File size: 15,879 Bytes

6ec1518

# HOTFormerLoc: Hierarchical Octree Transformer for Versatile Lidar Place Recognition Across Ground and Aerial Views

### What's new ###
* [2025-07-31] HOTFormerLoc v1.1.0 release, fixing significant memory consumption and batch construction time in certain instances. 
* [2025-03-26] Training and evaluation code released. CS-Wild-Places dataset released.

## Description
This is the official repository for the paper:

**HOTFormerLoc: Hierarchical Octree Transformer for Versatile Lidar Place Recognition Across Ground and Aerial Views**, CVPR 2025 by *Ethan Griffiths, Maryam Haghighat, Simon Denman, Clinton Fookes, and Milad Ramezani*\
[[**Website**](https://csiro-robotics.github.io/HOTFormerLoc)] <!-- [[**Paper**](https://cvpr.thecvf.com)] --> [[**arXiv**](https://arxiv.org/abs/2503.08140)] <!-- [[**Video**](https://youtube.com)] --> [[**CS-Wild-Places Dataset**](https://data.csiro.au/collection/csiro:64896)] [[**CS-Wild-Places README**](https://github.com/csiro-robotics/HOTFormerLoc/blob/main/media/CS_Wild_Places_README.pdf)]

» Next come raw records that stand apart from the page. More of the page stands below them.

Definition demoUnmarshalIndex (b : string) : result (list imageManifestReferenceV1) :=
  if String.eqb b "multi"
  then Ok [demoRef "sha256:d1" "linux" "amd64"; demoRef "sha256:d2" "linux" "amd64";
           demoRef "sha256:d3" "linux" "arm64"]
  else Ok [].

Definition demoManifest (configDigest : string) : imageManifestV1 :=
  mkManifest EmptyString (mkDescriptor mediaTypeOCIImageConfig configDigest 0 ∅) [].

Definition demoUnmarshalManifest (_ : string) : result imageManifestV1 := Ok (demoManifest "sha256:cw").

Definition demoGetJSONManifest (url _ : string) : result imageManifestV1 :=
  if String.eqb url (Registry.baseURL demoRegistry +:+ "/manifests/sha256:d1")
  then Ok (demoManifest "sha256:c2") else Ok (demoManifest "sha256:c1").

Definition demoGetJSONConfig (url _ : string) : result imageConfigV1 :=
  let base := Registry.baseURL demoRegistry +:+ "/blobs/" in
  if String.eqb url (base +:+ "sha256:c2") then Ok (mkConfig "amd64" "linux" "2" [])
  else if String.eqb url (base +:+ "sha256:cw") then Ok (mkConfig "amd64" "windows" "10.0.17763" [])
  else Ok (mkConfig "amd64" "linux" "1" []).

Definition demoShowImage (m : imageManifestV1) : string := "&{" +:+ m_URL m +:+ "}".

Lemma New_docker_official_witness :
  Registry.New EmptyString "alpine" =
  Registry.mkRegistry ("https://index.docker.io/v2/library/" +:+ "alpine")
    (Registry.DockerRoundTripper ("library/" +:+ "alpine")).
Proof. apply New_docker_official; [left; reflexivity|reflexivity]. Defined.

Lemma getImageManifests_media_types_witness :
  Registry.getImageManifests string demoHttpGet demoReadAll demoUnmarshalIndex demoUnmarshalManifest
    demoGetJSONManifest demoRegistry "empty" "linux/amd64" = Ok [].
Proof.
  rewrite (proj1 (getImageManifests_media_types string demoHttpGet demoReadAll demoUnmarshalIndex
    demoUnmarshalManifest demoGetJSONManifest demoRegistry "empty" "linux/amd64" "empty" EmptyString "empty"
    ltac:(vm_compute; reflexivity) eq_refl) (or_introl eq_refl)).
  vm_compute. reflexivity.
Defined.

Lemma GetImage_platform_absent_from_index_witness :
  Registry.GetImage string demoHttpGet demoReadAll demoUnmarshalIndex demoUnmarshalManifest
    demoGetJSONManifest demoGetJSONConfig demoShowImage demoRegistry "multi" "linux/s390x" =
  Some (Err ("image tag " +:+ "multi" +:+ " not found")).
Proof.
  apply (GetImage_platform_absent_from_index string demoHttpGet demoReadAll demoUnmarshalIndex
    demoUnmarshalManifest demoGetJSONManifest demoGetJSONConfig demoShowImage demoRegistry
    "multi" "linux/s390x" "multi" mediaTypeOCIImageIndex "multi"
    [demoRef "sha256:d1" "linux" "amd64"; demoRef "sha256:d2" "linux" "amd64";
     demoRef "sha256:d3" "linux" "arm64"]);
  [vm_compute; reflexivity|vm_compute; reflexivity|reflexivity|vm_compute; reflexivity|].
  repeat constructor; vm_compute; discriminate.
Defined.

Lemma GetImage_not_found_for_platform_witness :
  Registry.GetImage string demoHttpGet demoReadAll demoUnmarshalIndex demoUnmarshalManifest
    demoGetJSONManifest demoGetJSONConfig demoShowImage demoRegistry "single" "linux/amd64" =
  Some (Err ("image tag " +:+ "single" +:+ " not found for platform " +:+ "linux/amd64")).
Proof.
  apply (GetImage_not_found_for_platform string demoHttpGet demoReadAll demoUnmarshalIndex
    demoUnmarshalManifest demoGetJSONManifest demoGetJSONConfig demoShowImage demoRegistry
    "single" "linux/amd64"
    [Registry.setURL (Registry.baseURL demoRegistry +:+ "/manifests/single") (demoManifest "sha256:cw")]
    [mkConfig "amd64" "windows" "10.0.17763" []]);
  [vm_compute; reflexivity|discriminate|vm_compute; reflexivity|].
  repeat constructor; vm_compute; discriminate.
Defined.

Lemma GetImage_newest_last_witness :
  exists images configs k m c,
    Registry.getImageManifests string demoHttpGet demoReadAll demoUnmarshalIndex demoUnmarshalManifest
      demoGetJSONManifest demoRegistry "multi" "linux/amd64" = Ok images /\
    Registry.getImageConfigs demoGetJSONConfig demoShowImage demoRegistry images = Ok configs /\
    images !! k = Some m /\ configs !! k = Some c /\
    pathJoin (OS c) (Architecture c) = "linux/amd64" /\
    newImage (Registry.baseURL demoRegistry) m c =
      Some (mkImage (Registry.baseURL demoRegistry +:+ "/manifests/sha256:d1") "linux/amd64" []) /\
    forall j c', configs !! j = Some c' -> pathJoin (OS c') (Architecture c') = "linux/amd64" ->
      String.leb (OSVersion c') (OSVersion c) = true /\ ((k < j)%nat -> OSVersion c' <> OSVersion c).
Proof.
  apply (GetImage_newest_last string demoHttpGet demoReadAll demoUnmarshalIndex demoUnmarshalManifest
    demoGetJSONManifest demoGetJSONConfig demoShowImage demoRegistry "multi" "linux/amd64").
  vm_compute. reflexivity.
Defined.

(** ** Layer assembly: when it panics, and an empty history *)

(** [newImage] (through [filterLayers]) runs the history cursor out of
    range, a panic, exactly when the config has a history and it holds
    fewer entries that are not [empty_layer] than the manifest has layers. *)
Theorem newImage_panics_iff (baseURL : string) (manifest : imageManifestV1) (config : imageConfigV1) :
  newImage baseURL manifest config = None <->
  History config <> [] /\ (length (nonEmptyHistory (History config)) < length (m_Layers manifest))%nat.
Proof.
  unfold newImage. split.
  - destruct (filterLayers baseURL manifest config) as [layers|] eqn:Hf; [discriminate|]. intros _.
    unfold filterLayers in Hf.
    destruct (History config) as [|h hs] eqn:Hh.
    + cbn [length Nat.eqb] in Hf.
      rewrite filterLayers_loop_enough in Hf by (rewrite nonEmptyHistory_zero, repeat_length; lia).
      discriminate.
    + split; [discriminate|]. cbn [length Nat.eqb] in Hf.
      destruct (Nat.lt_ge_cases (length (nonEmptyHistory (h :: hs))) (length (m_Layers manifest)))
        as [Hlt|Hge]; [exact Hlt|].
      rewrite filterLayers_loop_enough in Hf by exact Hge. discriminate.
  - intros [Hh Hlen]. rewrite filterLayers_short_history by assumption. reflexivity.
Qed.

(** With an empty history, assembly keeps every layer that is not of the
    foreign type, in order, each with an empty [created_by]. *)
Theorem filterLayers_empty_history (baseURL : string) (manifest : imageManifestV1) (config : imageConfigV1) :
  History config = [] ->
  filterLayers baseURL manifest config =
  Some (map (fun l => newFilesystemLayer l baseURL EmptyString)
          (List.filter (fun l => negb (isForeignLayer l)) (m_Layers manifest))).
Proof. apply filterLayers_empty_history_eq. Qed.

Lemma newImage_panics_iff_witness :
  newImage "https://test/v2/user/repo" (oneLayerManifest mediaTypeDockerImageLayer)
    (mkConfig "amd64" "linux" EmptyString [mkHistory "/bin/sh -c #(nop)  ENV A=1" true; mkHistory "RUN make" true])
  = None.
Proof. apply (proj2 (newImage_panics_iff _ _ _)). split; [discriminate|vm_compute; lia]. Defined.

Lemma filterLayers_empty_history_witness :
  filterLayers "b" (mkManifest EmptyString (mkDescriptor mediaTypeOCIImageConfig "sha256:c" 0 ∅)
                      [mkDescriptor mediaTypeDockerImageForeignLayer "sha256:f" 5 ∅;
                       mkDescriptor mediaTypeDockerImageLayer "sha256:l" 10 ∅])
    (mkConfig "amd64" "windows" EmptyString []) =
  Some [newFilesystemLayer (mkDescriptor mediaTypeDockerImageLayer "sha256:l" 10 ∅) "b" EmptyString].
Proof. rewrite filterLayers_empty_history by reflexivity. vm_compute. reflexivity. Defined.

(** ** [Reference.String] against [Parse] *)

(** [r.String()]: [domain + "/" + path + "/" + tag]. *)
Definition Reference_String (r : Reference) : string :=
  domain r +:+ "/" +:+ path r +:+ "/" +:+ tag r.

Lemma lastIndexByte_from_upper (s : string) (c : ascii) (i : Z) :
  lastIndexByte_from s c i = -1 \/ lastIndexByte_from s c i < i + len s.
Proof.
  revert i. induction s as [|d s IH]; intros i; [left; reflexivity|].
  cbn [lastIndexByte_from]. rewrite len_cons. pose proof (len_nonneg s).
  destruct (Z.eqb_spec (lastIndexByte_from s c (i + 1)) (-1)) as [E|E]; cbv iota.
  - destruct (Ascii.eqb d c); cbv iota; [right; lia|left; reflexivity].
  - destruct (IH (i + 1)) as [E'|E']; [contradiction|]. right. lia.
Qed.

Lemma substring_length (n m : nat) (s : string) :
  String.length (String.substring n m s) = Nat.min m (String.length s - n).
Proof.
  revert n m. induction s as [|c s IH]; intros [|n] [|m]; cbn; try reflexivity.
  - rewrite IH. lia.
  - rewrite IH. reflexivity.
  - rewrite IH. reflexivity.
Qed.

Lemma Parse_tag (ref : string) (r : Reference) :
  Parse ref = Ok r ->
  lastIndexByte ref ":" <> -1 /\ tag r = slice ref (lastIndexByte ref ":" + 1) (len ref).
Proof.
  unfold Parse. destruct (String.eqb ref EmptyString); [discriminate|].
  destruct (Z.eqb_spec (lastIndexByte ref ":") (-1)) as [E|E]; cbn [orb]; [discriminate|].
  destruct (Z.gtb (indexByte ref "/") (lastIndexByte ref ":")); [discriminate|].
  cbv zeta.
  destruct (Z.eqb (indexByte ref "/") (-1)); [intros H; injection H as <-; split; [exact E|reflexivity]|].
  destruct (_ && _); intros H; injection H as <-; split; solve [exact E|reflexivity].
Qed.

(** [Reference.String] puts a slash, not a colon, before the tag, so it is
    not read back by [Parse]: for a tag without a colon, parsing the
    string of a reference never gives that reference. *)
Theorem Parse_String_not_inverse (r : Reference) :
  contains (tag r) ":" = false -> Parse (Reference_String r) <> Ok r.
Proof.
  intros Ht H. destruct (Parse_tag _ _ H) as [Hne Htag].
  set (A := domain r +:+ "/" +:+ path r) in *.
  assert (Hs : Reference_String r = A +:+ String "/" (tag r)).
  { unfold Reference_String, A. rewrite !string_app_assoc. reflexivity. }
  rewrite Hs in Hne, Htag.
  assert (Hic : lastIndexByte (A +:+ String "/" (tag r)) ":" = lastIndexByte_from A ":" 0).
  { unfold lastIndexByte. rewrite lastIndexByte_from_app. cbn zeta.
    rewrite (lastIndexByte_from_none (String "/" (tag r))); [reflexivity|].
    rewrite contains1_cons. exact Ht. }
  rewrite Hic in Hne, Htag.
  destruct (lastIndexByte_from_upper A ":" 0) as [E|Hup]; [contradiction|].
  destruct (lastIndexByte_from_bound A ":" 0 ltac:(lia)) as [E|Hlo]; [contradiction|].
  apply (f_equal String.length) in Htag. unfold slice in Htag. rewrite substring_length in Htag.
  rewrite len_app, len_cons in Htag. rewrite string_length_app in Htag. cbn [String.length] in Htag.
  unfold len in *. lia.
Qed.

Lemma Parse_String_not_inverse_witness :
  Parse (Reference_String (mkReference "docker.io" "library/alpine" "3.14.0"))
    <> Ok (mkReference "docker.io" "library/alpine" "3.14.0").
Proof. apply Parse_String_not_inverse. reflexivity. Defined.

![Network Architecture](media/hotformerloc_architecture.png)
*HOTFormerLoc Architecture*

We present **HOTFormerLoc**, a novel and versatile **H**ierarchical **O**ctree-based **T**rans**Former** for large-scale 3D place recognition. We propose an octree-based multi-scale attention mechanism that captures spatial and semantic features across granularities, making it suitable for both ground-to-ground and ground-to-aerial scenarios across urban and forest environments.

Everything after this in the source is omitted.